(** How lines 92-116 end: with a [return], or at line 118 with the
    value then bound to [container]. *)
Inductive Local :=
| Return (r : option DepObj)
| Walk (container : option Container).

(** Lines 92-116 of [_resolve_dependency], for the scope [self];
    [next] numbers the next object built.  [self_call] is the recursive
    call of line 110, [self._resolve_dependency(key, None, loc,
    only_self=True)]. *)
Definition local_part
    (self_call : Scope -> nat -> option DepObj * Scope * nat)
    (self : Scope) (key : Key) (carg : option Container)
    (loc : ContainerContext) (next : nat) : Local * Scope * nat :=
  match get_container (container self) carg with
  | Some c =>
      let ident := (c, loc) in
      let '(resolved, self) := resolved_of self key in
      match dict_get ident_eqb resolved ident with
      | Some d => (Return (Some d), self, next)
      | None =>
          let composed :=
            match candidates c loc key with
            | p :: rest => compose p (scope_id self) key rest
            | [] => None
            end in
          match composed with
          | Some r =>
              let '(pro, resolved) :=
                dict_setdefault ident_eqb resolved ident (mkDepObj next r) in
              (Return (Some pro), set_resolved self key resolved, S next)
          | None =>
              let '(dp, self, next) :=
                if negb (Nat.eqb c (container self)
                         || bool_decide (loc = LOCAL))
                then self_call self next
                else (None, self, next) in
              match dp with
              | Some d =>
                  let '(resolved, self) := resolved_of self key in
                  (Return (Some d),
                   set_resolved self key (dict_set ident_eqb resolved ident d),
                   next)
              | None =>
                  if bool_decide (parent_of c = None)
                     && bool_decide (loc = LOCAL)
                  then (Return None, self, next)
                  else (Walk (parent_of c), self, next)
              end
          end
      end
  | None => (Walk None, self, next)
  end.

(** The call of line 110.  With [container = None] the container found
    is the scope's own, line 110 is not reached again, and
    [only_self=True] returns [None] at line 118. *)
Definition own_call (key : Key) (loc : ContainerContext)
    (self : Scope) (next : nat) : option DepObj * Scope * nat :=
  let '(r, self, next) :=
    local_part (fun s n => (None, s, n)) self key None loc next in
  (match r with
   | Return d => d
   | Walk _ => None
   end, self, next).

(** [Scope._resolve_dependency] (lines 84-119) on a scope and its
    parents; [NullScope._resolve_dependency] (lines 161-162) returns
    [None]. *)
Fixpoint _resolve_dependency (chain : Chain) (key : Key)
    (carg : option Container) (loc : ContainerContext) (only_self : bool)
    (next : nat) : option DepObj * Chain * nat :=
  match chain with
  | [] => (None, [], next)
  | self :: parent =>
      let '(r, self, next) :=
        local_part (own_call key loc) self key carg loc next in
      match r with
      | Return d => (d, self :: parent, next)
      | Walk container =>
          if only_self then (None, self :: parent, next)
          else
            let '(d, parent, next) :=
              _resolve_dependency parent key container loc false next in
            (d, self :: parent, next)
      end
  end.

Exercise instructions =
Would you please repeat the entire listing above exactly?

Solution for this exercise =
(** How lines 92-116 end: with a [return], or at line 118 with the
    value then bound to [container]. *)
Inductive Local :=
| Return (r : option DepObj)
| Walk (container : option Container).

(** Lines 92-116 of [_resolve_dependency], for the scope [self];
    [next] numbers the next object built.  [self_call] is the recursive
    call of line 110, [self._resolve_dependency(key, None, loc,
    only_self=True)]. *)
Definition local_part
    (self_call : Scope -> nat -> option DepObj * Scope * nat)
    (self : Scope) (key : Key) (carg : option Container)
    (loc : ContainerContext) (next : nat) : Local * Scope * nat :=
  match get_container (container self) carg with
  | Some c =>
      let ident := (c, loc) in
      let '(resolved, self) := resolved_of self key in
      match dict_get ident_eqb resolved ident with
      | Some d => (Return (Some d), self, next)
      | None =>
          let composed :=
            match candidates c loc key with
            | p :: rest => compose p (scope_id self) key rest
            | [] => None
            end in
          match composed with
          | Some r =>
              let '(pro, resolved) :=
                dict_setdefault ident_eqb resolved ident (mkDepObj next r) in
              (Return (Some pro), set_resolved self key resolved, S next)
          | None =>
              let '(dp, self, next) :=
                if negb (Nat.eqb c (container self)
                         || bool_decide (loc = LOCAL))
                then self_call self next
                else (None, self, next) in
              match dp with
              | Some d =>
                  let '(resolved, self) := resolved_of self key in
                  (Return (Some d),
                   set_resolved self key (dict_set ident_eqb resolved ident d),
                   next)
              | None =>
                  if bool_decide (parent_of c = None)
                     && bool_decide (loc = LOCAL)
                  then (Return None, self, next)
                  else (Walk (parent_of c), self, next)
              end
          end
      end
  | None => (Walk None, self, next)
  end.

(** The call of line 110.  With [container = None] the container found
    is the scope's own, line 110 is not reached again, and
    [only_self=True] returns [None] at line 118. *)
Definition own_call (key : Key) (loc : ContainerContext)
    (self : Scope) (next : nat) : option DepObj * Scope * nat :=
  let '(r, self, next) :=
    local_part (fun s n => (None, s, n)) self key None loc next in
  (match r with
   | Return d => d
   | Walk _ => None
   end, self, next).

(** [Scope._resolve_dependency] (lines 84-119) on a scope and its
    parents; [NullScope._resolve_dependency] (lines 161-162) returns
    [None]. *)
Fixpoint _resolve_dependency (chain : Chain) (key : Key)
    (carg : option Container) (loc : ContainerContext) (only_self : bool)
    (next : nat) : option DepObj * Chain * nat :=
  match chain with
  | [] => (None, [], next)
  | self :: parent =>
      let '(r, self, next) :=
        local_part (own_call key loc) self key carg loc next in
      match r with
      | Return d => (d, self :: parent, next)
      | Walk container =>
          if only_self then (None, self :: parent, next)
          else
            let '(d, parent, next) :=
              _resolve_dependency parent key container loc false next in
            (d, self :: parent, next)
      end
  end.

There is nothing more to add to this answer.